### Your goal
Reproduce, exactly and in full, only the lines below from the one containing "appended and recorded. *)" through the one containing "let lines := Split msg 10 in".

### Stored items from a collection

________________

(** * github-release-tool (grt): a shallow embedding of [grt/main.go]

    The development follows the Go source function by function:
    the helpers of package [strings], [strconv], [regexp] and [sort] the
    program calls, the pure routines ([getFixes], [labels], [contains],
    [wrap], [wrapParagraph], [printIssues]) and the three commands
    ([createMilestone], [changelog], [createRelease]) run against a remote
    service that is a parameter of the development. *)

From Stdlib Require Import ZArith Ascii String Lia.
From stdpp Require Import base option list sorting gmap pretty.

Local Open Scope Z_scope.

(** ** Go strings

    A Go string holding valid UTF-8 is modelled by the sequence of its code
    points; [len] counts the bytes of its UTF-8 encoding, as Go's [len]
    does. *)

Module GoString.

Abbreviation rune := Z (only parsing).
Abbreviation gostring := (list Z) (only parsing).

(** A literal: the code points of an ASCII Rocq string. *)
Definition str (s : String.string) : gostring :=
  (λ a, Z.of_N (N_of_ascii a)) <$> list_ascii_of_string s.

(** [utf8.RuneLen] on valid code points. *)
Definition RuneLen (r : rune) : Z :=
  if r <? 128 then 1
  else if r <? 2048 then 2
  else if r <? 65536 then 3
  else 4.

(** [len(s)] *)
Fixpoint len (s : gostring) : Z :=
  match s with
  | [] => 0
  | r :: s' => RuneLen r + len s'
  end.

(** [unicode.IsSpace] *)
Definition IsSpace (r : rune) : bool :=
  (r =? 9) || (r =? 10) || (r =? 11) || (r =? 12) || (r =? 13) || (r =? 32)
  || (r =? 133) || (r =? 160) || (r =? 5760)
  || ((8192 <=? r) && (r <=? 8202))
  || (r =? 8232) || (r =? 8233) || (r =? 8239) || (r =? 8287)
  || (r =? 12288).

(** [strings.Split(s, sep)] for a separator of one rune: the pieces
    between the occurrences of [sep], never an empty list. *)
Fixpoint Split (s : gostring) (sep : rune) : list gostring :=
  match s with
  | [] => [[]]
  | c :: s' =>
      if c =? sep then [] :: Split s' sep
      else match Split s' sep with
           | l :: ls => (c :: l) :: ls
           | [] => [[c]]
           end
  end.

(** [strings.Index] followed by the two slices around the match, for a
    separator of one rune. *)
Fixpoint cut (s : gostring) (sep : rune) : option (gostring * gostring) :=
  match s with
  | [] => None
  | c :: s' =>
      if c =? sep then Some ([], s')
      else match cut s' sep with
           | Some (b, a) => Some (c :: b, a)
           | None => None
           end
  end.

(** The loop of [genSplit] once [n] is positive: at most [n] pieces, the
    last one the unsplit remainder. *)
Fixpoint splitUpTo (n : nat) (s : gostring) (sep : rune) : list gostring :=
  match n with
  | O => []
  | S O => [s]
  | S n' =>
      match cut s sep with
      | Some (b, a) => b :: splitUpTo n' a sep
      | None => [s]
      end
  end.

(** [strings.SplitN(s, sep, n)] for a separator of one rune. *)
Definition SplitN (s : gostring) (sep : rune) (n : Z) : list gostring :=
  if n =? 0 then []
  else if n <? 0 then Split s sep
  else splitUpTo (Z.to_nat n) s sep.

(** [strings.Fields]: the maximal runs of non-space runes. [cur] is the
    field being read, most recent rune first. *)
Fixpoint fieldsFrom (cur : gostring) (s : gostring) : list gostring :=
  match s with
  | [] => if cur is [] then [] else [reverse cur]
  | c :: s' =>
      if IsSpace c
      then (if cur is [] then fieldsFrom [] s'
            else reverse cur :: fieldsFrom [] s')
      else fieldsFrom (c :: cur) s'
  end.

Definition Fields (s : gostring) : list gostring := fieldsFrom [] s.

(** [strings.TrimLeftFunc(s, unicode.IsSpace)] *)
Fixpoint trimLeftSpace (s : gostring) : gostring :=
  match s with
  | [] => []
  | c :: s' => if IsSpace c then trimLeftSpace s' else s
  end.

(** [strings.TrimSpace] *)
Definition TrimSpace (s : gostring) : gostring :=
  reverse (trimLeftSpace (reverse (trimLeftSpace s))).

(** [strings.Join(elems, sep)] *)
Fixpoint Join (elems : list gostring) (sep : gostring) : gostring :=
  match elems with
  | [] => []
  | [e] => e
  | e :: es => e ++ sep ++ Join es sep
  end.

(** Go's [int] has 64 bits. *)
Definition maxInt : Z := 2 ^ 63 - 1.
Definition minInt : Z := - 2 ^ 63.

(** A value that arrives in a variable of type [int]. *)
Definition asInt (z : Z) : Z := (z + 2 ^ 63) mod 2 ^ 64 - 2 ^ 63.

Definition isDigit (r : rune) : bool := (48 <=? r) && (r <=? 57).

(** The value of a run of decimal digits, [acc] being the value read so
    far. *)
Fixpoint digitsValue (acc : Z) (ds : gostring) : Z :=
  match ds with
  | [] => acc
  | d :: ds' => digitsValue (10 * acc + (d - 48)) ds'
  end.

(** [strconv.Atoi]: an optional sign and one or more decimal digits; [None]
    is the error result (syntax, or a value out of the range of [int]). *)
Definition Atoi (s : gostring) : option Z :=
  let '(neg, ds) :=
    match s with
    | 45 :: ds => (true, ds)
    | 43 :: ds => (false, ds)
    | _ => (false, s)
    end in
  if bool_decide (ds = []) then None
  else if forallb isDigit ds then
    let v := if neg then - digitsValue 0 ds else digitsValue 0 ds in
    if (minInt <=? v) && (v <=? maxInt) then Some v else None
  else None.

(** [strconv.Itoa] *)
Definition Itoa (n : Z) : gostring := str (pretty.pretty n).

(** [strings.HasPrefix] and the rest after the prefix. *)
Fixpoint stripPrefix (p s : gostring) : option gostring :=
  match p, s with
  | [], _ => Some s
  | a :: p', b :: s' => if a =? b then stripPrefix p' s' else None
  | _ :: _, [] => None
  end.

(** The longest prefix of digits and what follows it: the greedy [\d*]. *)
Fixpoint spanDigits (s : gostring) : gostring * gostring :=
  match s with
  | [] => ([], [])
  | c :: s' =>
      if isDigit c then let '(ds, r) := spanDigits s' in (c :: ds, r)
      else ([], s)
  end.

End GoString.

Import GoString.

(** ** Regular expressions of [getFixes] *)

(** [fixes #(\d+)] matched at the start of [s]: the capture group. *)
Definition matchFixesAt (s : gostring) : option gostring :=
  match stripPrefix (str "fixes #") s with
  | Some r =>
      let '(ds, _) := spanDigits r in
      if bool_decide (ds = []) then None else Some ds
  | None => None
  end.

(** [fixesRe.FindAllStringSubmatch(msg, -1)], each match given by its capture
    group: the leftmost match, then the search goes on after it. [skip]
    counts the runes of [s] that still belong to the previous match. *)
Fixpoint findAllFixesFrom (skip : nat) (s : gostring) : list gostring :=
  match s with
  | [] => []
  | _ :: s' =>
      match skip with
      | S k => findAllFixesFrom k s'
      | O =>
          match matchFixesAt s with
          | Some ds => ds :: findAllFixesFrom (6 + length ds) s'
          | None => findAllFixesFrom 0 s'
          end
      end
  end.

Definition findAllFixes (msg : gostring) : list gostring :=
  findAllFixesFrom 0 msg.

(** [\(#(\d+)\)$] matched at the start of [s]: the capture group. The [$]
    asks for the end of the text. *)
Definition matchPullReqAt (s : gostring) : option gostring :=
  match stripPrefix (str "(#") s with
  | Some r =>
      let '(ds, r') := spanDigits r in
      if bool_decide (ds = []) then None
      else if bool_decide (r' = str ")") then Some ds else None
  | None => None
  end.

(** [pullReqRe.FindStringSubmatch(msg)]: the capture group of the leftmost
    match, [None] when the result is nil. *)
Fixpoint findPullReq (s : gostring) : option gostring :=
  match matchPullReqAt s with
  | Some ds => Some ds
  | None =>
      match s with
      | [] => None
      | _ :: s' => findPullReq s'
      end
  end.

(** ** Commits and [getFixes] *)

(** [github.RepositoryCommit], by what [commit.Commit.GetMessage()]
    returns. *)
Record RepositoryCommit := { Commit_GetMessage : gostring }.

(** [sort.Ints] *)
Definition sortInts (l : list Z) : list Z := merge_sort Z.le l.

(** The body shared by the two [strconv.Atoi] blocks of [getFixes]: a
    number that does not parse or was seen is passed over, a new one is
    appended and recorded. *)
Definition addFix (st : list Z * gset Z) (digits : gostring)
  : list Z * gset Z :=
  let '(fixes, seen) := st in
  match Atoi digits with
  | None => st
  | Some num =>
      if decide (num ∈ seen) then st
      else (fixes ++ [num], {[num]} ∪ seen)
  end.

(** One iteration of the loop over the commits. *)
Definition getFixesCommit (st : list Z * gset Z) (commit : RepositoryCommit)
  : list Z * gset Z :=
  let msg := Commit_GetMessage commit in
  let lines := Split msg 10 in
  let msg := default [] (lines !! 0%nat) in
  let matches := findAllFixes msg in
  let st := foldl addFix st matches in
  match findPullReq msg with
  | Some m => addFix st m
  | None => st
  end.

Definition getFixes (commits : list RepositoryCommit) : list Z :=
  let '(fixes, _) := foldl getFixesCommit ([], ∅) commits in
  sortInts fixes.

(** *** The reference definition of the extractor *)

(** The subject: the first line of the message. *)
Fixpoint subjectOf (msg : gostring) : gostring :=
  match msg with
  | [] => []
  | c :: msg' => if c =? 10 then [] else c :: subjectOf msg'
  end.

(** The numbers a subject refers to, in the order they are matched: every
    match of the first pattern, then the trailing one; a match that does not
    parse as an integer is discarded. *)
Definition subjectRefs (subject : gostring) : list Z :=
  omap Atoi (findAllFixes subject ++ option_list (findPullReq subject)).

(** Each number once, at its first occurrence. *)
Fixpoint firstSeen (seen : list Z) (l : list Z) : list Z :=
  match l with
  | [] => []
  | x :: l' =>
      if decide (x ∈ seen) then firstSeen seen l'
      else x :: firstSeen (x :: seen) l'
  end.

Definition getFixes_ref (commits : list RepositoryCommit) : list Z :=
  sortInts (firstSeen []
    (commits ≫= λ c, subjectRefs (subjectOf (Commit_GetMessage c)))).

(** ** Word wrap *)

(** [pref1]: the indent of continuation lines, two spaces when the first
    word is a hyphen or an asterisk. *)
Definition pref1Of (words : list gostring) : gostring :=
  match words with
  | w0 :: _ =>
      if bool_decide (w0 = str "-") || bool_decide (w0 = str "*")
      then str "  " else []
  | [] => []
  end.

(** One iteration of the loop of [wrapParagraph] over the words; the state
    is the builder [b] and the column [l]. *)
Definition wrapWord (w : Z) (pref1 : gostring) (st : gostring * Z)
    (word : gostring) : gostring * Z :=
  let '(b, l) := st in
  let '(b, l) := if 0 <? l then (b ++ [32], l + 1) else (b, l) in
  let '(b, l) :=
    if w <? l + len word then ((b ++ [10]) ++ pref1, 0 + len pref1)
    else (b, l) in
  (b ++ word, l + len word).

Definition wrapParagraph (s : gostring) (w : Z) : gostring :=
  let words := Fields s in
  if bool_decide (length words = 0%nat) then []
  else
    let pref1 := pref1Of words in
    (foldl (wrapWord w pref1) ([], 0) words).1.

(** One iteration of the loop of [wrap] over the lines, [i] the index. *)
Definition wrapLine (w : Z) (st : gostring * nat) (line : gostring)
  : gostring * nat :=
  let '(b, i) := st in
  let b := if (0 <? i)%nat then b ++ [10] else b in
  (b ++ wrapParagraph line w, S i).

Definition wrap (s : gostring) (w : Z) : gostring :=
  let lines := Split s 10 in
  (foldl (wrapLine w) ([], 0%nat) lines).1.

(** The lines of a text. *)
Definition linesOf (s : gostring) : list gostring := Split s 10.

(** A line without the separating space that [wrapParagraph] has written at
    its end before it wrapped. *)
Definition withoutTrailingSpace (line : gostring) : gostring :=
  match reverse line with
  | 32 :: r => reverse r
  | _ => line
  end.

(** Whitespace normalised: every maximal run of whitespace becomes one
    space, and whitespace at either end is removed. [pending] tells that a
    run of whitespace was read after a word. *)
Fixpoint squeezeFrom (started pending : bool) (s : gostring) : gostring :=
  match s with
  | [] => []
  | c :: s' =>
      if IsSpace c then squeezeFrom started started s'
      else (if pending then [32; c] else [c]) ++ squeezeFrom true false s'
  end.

________________

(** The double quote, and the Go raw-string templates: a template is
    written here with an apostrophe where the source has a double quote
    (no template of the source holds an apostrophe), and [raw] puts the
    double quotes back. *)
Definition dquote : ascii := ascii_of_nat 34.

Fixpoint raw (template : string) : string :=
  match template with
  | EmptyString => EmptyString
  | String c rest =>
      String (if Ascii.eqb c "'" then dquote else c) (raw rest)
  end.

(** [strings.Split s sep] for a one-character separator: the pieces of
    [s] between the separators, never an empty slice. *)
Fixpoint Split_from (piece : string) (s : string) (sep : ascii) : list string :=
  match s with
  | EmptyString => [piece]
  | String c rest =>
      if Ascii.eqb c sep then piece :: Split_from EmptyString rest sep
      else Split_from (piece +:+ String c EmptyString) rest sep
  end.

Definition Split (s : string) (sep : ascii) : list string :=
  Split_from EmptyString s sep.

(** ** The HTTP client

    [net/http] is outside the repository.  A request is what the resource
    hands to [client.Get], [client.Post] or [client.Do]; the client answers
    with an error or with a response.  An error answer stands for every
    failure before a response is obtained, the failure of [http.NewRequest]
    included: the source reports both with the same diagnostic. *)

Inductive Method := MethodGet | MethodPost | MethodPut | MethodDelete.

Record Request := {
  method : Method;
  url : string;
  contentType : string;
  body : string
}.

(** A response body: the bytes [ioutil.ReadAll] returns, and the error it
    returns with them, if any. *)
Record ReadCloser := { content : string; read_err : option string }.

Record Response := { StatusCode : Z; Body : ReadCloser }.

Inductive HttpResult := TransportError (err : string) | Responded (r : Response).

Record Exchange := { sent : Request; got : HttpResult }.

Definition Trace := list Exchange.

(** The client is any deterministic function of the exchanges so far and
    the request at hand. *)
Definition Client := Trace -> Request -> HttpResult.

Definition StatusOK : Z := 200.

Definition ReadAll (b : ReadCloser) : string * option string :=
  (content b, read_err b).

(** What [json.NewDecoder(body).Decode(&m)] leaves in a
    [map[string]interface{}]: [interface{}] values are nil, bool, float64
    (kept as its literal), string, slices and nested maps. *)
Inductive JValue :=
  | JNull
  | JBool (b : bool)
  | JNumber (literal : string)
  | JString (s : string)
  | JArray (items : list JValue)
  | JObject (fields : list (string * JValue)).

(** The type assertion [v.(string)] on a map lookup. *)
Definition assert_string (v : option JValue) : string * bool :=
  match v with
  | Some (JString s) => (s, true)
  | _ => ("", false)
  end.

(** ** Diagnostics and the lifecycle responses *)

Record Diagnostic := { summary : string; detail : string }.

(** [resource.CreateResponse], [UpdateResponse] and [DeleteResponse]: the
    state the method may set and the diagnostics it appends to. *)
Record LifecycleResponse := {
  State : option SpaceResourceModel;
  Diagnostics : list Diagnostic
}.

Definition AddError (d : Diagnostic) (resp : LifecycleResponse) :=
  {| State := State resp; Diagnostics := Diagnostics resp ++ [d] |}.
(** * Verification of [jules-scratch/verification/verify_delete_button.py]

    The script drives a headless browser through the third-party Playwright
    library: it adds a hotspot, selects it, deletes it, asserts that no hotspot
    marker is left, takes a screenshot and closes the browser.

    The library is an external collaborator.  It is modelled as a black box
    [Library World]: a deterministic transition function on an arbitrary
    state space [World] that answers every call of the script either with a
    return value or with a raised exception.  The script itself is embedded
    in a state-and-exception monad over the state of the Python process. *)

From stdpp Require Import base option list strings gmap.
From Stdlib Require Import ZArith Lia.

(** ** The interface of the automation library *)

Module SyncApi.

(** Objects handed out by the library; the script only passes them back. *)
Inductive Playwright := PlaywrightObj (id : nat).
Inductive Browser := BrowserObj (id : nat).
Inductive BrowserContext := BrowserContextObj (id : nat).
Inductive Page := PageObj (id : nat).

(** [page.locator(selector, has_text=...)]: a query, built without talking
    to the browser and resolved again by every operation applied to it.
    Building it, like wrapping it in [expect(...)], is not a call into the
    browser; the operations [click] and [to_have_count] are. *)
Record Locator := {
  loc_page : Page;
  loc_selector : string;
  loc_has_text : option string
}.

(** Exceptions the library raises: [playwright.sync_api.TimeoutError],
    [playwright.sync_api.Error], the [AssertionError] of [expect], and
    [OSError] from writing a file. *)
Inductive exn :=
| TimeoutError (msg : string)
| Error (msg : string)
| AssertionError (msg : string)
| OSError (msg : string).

________________

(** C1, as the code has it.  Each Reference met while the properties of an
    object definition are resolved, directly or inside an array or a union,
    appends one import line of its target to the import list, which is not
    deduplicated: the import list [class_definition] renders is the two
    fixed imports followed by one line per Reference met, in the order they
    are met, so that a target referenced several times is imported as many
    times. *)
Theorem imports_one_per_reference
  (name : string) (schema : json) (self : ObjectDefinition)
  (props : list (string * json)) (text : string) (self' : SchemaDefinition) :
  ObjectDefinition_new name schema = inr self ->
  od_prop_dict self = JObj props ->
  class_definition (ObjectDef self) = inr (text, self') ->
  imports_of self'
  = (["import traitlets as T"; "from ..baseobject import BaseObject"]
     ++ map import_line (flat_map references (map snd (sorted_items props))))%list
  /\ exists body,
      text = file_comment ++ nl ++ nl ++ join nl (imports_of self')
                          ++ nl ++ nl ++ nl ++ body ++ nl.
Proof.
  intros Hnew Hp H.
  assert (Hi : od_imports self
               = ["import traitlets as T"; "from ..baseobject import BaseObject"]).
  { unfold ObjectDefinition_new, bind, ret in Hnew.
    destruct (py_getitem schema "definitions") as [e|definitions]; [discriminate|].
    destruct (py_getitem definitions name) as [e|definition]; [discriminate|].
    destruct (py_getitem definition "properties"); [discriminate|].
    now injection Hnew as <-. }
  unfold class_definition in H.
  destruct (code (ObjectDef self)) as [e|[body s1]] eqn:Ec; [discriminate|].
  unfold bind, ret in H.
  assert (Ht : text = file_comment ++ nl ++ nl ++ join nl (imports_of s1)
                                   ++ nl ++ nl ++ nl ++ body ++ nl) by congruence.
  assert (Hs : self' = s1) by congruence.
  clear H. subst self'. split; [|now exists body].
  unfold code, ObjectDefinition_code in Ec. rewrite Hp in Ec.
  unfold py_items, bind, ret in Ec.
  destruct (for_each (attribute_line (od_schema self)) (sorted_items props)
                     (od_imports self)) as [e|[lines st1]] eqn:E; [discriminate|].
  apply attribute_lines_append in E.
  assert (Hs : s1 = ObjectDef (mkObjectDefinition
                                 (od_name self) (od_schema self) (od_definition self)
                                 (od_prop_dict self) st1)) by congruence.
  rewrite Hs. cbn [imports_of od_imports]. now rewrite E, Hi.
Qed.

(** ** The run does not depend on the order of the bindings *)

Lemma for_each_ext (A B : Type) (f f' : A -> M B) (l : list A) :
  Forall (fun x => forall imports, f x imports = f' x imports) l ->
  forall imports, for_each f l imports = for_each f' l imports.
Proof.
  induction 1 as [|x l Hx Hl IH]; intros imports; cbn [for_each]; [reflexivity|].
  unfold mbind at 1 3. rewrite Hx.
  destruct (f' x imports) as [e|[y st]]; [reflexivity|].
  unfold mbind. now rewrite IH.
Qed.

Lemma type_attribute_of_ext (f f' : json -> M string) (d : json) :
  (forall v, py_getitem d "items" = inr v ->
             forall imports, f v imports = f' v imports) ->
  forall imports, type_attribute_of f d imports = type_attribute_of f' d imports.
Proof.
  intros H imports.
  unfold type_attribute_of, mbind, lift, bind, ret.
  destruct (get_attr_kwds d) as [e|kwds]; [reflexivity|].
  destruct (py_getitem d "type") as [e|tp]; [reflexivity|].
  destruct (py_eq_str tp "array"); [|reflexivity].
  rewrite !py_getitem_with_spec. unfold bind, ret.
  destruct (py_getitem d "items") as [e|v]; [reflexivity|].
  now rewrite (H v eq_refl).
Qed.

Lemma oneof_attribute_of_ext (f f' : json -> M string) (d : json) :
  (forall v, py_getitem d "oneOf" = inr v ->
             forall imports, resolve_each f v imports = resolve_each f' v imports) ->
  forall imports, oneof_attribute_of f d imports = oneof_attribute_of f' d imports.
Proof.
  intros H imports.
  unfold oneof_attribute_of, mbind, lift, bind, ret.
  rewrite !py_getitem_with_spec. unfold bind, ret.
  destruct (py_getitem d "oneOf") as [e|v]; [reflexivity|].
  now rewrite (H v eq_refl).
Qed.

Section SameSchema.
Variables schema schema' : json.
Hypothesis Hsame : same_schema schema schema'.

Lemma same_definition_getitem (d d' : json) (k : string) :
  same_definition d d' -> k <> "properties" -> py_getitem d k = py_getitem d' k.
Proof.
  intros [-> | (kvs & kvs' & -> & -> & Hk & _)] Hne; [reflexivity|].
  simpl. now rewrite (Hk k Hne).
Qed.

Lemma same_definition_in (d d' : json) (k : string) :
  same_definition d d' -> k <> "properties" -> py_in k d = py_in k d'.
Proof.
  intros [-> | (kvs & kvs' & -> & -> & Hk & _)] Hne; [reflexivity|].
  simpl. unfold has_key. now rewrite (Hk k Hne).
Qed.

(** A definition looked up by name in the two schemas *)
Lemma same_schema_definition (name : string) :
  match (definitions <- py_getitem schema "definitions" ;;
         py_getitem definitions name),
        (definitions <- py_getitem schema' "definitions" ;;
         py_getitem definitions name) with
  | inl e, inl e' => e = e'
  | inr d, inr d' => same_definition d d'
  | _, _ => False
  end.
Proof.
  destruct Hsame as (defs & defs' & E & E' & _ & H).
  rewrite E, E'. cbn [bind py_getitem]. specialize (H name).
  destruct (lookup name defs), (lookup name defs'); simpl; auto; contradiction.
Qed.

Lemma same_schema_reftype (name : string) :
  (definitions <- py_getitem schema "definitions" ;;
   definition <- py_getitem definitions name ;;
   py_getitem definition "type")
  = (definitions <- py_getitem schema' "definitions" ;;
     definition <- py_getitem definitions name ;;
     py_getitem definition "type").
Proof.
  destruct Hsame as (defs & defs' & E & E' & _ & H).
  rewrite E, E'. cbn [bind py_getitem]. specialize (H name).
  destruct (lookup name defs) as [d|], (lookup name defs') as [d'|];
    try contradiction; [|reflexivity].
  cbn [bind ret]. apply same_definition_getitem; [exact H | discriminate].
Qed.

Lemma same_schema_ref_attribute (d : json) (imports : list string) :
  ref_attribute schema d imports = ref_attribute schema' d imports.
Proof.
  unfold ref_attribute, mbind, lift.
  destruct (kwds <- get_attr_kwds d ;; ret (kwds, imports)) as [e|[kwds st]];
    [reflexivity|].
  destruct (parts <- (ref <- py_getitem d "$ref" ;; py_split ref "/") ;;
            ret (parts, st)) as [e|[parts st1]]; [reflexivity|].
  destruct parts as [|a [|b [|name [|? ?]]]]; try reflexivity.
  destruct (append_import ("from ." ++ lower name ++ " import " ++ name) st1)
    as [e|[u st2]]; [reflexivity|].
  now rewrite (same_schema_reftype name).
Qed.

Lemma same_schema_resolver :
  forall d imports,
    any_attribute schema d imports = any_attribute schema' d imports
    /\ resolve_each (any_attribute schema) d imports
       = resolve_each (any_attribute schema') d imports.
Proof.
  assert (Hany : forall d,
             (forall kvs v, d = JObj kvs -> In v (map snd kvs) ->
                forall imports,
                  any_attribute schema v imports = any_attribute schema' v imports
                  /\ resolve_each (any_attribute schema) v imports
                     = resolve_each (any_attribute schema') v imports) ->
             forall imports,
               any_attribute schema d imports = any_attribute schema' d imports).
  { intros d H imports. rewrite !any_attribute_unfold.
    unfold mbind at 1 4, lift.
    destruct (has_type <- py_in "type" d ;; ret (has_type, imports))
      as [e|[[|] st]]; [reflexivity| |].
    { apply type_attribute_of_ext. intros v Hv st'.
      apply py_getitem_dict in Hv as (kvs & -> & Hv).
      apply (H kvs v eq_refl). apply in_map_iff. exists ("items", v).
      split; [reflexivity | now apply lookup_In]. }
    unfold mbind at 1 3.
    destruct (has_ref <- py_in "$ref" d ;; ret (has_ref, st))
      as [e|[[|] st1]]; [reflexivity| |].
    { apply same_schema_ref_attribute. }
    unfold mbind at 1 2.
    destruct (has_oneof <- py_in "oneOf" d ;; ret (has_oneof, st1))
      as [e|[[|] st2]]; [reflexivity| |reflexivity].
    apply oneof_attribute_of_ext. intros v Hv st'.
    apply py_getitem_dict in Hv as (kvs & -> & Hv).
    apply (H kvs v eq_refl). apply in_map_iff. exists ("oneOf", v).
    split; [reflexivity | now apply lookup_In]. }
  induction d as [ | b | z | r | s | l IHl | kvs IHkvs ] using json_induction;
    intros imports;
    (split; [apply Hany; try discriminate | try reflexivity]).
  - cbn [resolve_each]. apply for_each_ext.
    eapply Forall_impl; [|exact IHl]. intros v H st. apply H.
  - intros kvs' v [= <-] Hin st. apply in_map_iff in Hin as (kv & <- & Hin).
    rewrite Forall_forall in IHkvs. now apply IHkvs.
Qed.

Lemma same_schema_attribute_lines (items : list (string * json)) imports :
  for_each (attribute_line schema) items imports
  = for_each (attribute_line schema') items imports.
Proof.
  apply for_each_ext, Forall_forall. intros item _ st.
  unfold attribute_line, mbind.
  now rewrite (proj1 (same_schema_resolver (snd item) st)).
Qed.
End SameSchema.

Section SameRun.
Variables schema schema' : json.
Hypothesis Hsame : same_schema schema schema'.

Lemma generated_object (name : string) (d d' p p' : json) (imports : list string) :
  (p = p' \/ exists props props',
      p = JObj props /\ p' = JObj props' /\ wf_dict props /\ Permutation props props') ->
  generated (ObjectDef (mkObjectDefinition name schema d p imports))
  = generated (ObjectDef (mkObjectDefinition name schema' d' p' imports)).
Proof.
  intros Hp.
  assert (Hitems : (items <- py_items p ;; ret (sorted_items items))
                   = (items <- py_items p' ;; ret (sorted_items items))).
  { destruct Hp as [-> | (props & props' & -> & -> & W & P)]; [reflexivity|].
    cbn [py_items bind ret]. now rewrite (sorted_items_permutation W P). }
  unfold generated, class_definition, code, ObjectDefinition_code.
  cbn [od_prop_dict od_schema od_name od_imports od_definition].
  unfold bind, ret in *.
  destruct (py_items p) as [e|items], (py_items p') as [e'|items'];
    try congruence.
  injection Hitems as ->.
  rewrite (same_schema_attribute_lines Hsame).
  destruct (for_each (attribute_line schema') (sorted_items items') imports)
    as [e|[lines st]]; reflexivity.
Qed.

________________

### Output for this task
    appended and recorded. *)
Definition addFix (st : list Z * gset Z) (digits : gostring)
  : list Z * gset Z :=
  let '(fixes, seen) := st in
  match Atoi digits with
  | None => st
  | Some num =>
      if decide (num ∈ seen) then st
      else (fixes ++ [num], {[num]} ∪ seen)
  end.

(** One iteration of the loop over the commits. *)
Definition getFixesCommit (st : list Z * gset Z) (commit : RepositoryCommit)
  : list Z * gset Z :=
  let msg := Commit_GetMessage commit in
  let lines := Split msg 10 in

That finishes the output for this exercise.